Extracted data:
********

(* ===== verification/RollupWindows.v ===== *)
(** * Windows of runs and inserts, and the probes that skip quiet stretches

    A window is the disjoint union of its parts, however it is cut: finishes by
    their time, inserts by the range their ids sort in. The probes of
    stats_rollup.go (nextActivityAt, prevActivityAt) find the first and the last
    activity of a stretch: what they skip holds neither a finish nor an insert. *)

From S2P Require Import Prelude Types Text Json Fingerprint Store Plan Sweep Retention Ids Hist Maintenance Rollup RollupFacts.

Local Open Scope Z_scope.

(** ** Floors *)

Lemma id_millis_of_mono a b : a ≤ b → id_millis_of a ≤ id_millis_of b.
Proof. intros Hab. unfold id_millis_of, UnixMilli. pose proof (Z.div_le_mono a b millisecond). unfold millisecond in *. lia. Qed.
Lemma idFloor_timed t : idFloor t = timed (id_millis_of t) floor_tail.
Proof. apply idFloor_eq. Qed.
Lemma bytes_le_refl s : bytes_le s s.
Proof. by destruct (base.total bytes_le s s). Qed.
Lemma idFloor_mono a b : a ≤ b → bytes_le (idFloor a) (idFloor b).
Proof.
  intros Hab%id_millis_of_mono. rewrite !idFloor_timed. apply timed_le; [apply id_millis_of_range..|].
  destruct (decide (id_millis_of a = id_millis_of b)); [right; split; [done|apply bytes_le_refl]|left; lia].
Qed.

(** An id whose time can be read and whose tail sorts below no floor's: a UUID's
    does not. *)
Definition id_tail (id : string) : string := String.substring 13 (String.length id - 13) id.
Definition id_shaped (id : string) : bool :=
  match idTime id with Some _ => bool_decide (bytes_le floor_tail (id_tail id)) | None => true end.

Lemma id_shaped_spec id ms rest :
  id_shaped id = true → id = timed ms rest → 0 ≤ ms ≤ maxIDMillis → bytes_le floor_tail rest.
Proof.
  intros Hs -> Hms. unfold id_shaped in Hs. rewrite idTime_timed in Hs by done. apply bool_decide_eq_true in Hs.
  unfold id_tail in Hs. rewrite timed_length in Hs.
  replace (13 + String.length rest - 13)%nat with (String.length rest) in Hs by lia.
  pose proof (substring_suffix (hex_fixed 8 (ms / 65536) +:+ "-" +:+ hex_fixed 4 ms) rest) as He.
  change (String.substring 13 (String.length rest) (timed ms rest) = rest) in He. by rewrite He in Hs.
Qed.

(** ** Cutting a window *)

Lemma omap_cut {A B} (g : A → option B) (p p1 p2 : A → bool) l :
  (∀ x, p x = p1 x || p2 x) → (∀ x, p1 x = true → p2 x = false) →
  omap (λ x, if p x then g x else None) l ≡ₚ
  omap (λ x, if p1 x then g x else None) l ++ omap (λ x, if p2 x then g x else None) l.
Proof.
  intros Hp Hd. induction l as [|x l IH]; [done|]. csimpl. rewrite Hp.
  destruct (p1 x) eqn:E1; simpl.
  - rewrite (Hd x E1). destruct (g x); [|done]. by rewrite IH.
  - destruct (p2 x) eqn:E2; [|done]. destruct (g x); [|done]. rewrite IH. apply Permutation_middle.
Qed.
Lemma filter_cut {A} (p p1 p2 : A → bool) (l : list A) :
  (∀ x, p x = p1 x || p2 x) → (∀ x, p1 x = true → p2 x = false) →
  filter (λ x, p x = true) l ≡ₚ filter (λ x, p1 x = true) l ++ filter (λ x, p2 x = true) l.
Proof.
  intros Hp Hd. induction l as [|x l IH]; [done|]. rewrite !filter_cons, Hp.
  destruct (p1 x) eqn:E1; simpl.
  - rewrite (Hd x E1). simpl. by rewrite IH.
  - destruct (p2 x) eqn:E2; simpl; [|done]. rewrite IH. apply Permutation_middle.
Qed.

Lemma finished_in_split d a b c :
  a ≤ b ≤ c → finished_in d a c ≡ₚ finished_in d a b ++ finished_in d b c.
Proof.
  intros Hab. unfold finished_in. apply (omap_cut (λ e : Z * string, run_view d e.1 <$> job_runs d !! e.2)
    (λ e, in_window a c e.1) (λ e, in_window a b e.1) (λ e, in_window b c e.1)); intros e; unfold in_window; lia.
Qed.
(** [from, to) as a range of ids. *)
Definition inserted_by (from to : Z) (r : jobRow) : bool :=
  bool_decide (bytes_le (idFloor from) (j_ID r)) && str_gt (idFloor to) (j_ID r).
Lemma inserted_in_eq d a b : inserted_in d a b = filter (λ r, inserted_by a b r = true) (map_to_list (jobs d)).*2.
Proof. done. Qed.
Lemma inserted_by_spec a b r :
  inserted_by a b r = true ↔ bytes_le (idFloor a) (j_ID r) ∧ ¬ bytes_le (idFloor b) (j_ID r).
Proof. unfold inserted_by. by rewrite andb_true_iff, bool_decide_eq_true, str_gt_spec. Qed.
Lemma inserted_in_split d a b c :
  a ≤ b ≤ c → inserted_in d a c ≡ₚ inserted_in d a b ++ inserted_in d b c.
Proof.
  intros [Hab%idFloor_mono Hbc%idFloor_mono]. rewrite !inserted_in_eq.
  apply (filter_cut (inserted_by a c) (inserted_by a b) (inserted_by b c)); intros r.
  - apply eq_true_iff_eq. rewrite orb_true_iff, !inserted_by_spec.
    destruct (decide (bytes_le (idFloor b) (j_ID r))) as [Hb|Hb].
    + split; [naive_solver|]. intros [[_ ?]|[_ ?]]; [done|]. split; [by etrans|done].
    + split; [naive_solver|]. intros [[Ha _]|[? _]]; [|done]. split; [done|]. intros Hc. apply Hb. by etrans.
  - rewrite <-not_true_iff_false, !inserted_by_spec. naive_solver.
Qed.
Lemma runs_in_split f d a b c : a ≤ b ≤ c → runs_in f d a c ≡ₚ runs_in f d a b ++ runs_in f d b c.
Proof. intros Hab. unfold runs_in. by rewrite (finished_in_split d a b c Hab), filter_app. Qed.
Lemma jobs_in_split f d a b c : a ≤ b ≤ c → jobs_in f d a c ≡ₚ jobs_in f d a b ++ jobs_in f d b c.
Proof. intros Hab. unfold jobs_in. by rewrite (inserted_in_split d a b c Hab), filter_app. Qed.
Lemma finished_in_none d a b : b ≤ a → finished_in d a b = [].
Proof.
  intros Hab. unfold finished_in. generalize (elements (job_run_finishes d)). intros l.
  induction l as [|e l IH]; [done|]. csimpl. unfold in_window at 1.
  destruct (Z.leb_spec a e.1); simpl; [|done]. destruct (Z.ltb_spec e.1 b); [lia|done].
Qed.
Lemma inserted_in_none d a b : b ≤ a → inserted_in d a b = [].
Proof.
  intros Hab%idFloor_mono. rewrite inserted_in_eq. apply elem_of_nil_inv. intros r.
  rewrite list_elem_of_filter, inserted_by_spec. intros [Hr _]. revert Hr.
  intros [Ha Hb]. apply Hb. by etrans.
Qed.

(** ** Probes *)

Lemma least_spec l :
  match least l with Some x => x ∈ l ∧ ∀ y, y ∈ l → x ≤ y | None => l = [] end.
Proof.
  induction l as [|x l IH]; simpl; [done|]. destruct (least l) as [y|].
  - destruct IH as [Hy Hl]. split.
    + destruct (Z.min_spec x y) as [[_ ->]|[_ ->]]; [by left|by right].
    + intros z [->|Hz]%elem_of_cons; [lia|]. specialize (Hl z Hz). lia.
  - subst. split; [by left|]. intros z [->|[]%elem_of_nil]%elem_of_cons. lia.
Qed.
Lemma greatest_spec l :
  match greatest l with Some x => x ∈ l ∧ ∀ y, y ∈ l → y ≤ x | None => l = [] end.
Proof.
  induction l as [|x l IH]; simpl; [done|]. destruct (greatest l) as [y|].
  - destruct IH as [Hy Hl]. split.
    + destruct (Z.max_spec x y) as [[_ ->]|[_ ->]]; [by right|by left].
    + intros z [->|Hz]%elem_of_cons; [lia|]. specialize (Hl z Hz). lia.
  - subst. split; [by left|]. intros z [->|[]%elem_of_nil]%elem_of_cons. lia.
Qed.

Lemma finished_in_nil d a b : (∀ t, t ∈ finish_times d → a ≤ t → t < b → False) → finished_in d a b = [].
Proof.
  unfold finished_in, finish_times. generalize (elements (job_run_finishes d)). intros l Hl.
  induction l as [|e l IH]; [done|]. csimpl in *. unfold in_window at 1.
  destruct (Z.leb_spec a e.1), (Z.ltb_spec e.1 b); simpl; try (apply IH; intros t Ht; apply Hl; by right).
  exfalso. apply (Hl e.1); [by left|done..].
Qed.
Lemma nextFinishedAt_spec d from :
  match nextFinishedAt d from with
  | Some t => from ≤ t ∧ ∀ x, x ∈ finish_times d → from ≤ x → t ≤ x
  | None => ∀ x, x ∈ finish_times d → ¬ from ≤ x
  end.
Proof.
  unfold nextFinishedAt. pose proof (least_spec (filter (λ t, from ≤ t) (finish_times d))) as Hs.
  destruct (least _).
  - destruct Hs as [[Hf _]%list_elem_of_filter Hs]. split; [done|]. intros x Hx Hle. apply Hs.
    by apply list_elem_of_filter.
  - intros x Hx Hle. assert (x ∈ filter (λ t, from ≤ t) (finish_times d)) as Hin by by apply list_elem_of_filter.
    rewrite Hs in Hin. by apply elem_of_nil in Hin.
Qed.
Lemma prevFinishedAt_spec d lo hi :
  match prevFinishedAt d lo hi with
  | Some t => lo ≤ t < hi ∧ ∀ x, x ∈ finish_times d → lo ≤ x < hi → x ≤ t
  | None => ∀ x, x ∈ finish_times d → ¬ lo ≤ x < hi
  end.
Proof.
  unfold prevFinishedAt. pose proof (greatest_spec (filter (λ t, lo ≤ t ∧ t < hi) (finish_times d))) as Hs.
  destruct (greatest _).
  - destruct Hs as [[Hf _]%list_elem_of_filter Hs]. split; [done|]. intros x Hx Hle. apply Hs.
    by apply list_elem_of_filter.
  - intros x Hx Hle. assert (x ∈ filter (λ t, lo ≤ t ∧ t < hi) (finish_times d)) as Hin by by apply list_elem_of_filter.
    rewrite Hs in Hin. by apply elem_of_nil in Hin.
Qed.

********

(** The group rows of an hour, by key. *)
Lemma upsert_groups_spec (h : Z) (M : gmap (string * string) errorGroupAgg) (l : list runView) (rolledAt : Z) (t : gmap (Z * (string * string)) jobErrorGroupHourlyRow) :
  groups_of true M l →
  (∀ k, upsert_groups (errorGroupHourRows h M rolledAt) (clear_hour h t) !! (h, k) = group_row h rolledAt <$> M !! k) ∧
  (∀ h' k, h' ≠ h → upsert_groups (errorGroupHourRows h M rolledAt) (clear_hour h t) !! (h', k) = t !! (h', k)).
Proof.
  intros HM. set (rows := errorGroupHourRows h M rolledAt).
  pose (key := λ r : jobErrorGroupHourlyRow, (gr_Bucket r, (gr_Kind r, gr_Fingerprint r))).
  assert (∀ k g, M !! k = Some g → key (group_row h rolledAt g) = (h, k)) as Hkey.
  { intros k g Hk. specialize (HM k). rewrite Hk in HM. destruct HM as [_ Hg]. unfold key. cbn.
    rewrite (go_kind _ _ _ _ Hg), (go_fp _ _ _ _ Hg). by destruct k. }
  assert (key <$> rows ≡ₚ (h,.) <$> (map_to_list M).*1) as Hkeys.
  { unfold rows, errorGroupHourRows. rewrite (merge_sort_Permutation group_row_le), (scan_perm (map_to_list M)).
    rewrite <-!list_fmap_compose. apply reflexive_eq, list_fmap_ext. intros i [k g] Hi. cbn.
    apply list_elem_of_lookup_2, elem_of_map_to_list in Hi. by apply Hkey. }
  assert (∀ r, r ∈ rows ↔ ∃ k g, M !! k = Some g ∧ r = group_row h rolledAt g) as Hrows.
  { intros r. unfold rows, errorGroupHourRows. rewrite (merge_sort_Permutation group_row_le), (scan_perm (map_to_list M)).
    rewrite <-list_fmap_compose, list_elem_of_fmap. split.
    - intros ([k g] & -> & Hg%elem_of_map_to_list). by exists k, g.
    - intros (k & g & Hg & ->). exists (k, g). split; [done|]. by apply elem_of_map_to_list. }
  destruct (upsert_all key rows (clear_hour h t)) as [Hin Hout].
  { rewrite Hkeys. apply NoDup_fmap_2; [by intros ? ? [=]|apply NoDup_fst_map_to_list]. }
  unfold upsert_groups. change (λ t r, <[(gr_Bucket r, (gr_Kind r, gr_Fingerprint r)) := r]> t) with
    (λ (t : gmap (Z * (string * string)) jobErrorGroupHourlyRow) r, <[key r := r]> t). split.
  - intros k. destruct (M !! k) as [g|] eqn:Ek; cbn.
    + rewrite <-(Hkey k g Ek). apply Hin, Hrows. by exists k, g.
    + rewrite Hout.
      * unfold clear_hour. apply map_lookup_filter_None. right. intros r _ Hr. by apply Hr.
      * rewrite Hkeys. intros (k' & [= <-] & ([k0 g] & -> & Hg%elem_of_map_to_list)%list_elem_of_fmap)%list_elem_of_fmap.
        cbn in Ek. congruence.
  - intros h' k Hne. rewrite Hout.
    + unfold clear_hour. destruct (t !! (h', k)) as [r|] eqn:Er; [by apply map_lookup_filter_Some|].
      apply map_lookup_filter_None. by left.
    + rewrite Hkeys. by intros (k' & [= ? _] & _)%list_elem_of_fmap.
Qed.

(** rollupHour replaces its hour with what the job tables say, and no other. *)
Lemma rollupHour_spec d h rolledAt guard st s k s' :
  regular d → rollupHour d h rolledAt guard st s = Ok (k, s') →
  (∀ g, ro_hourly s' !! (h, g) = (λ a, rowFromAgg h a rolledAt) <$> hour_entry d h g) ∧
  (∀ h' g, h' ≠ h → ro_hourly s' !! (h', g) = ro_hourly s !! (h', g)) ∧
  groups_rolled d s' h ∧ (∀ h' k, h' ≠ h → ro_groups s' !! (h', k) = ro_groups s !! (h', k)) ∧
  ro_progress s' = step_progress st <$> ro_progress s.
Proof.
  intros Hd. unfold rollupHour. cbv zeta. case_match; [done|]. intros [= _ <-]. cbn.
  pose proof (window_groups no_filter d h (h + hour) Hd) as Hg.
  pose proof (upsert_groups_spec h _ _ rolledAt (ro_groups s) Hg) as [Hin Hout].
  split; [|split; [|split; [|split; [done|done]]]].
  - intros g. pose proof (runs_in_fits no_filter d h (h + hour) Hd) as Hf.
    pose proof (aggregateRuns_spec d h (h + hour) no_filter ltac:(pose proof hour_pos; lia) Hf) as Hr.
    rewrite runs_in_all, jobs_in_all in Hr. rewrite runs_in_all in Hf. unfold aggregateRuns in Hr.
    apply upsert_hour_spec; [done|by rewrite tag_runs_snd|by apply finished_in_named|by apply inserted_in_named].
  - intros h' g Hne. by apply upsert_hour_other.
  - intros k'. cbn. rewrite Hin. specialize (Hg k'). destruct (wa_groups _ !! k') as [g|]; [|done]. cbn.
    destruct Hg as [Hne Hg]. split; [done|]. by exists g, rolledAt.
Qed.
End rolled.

********

Task prompt: The answer should consist of every line from the listing above that includes the word "guard".

Reply:
Lemma rollupHour_spec d h rolledAt guard st s k s' :
  regular d → rollupHour d h rolledAt guard st s = Ok (k, s') →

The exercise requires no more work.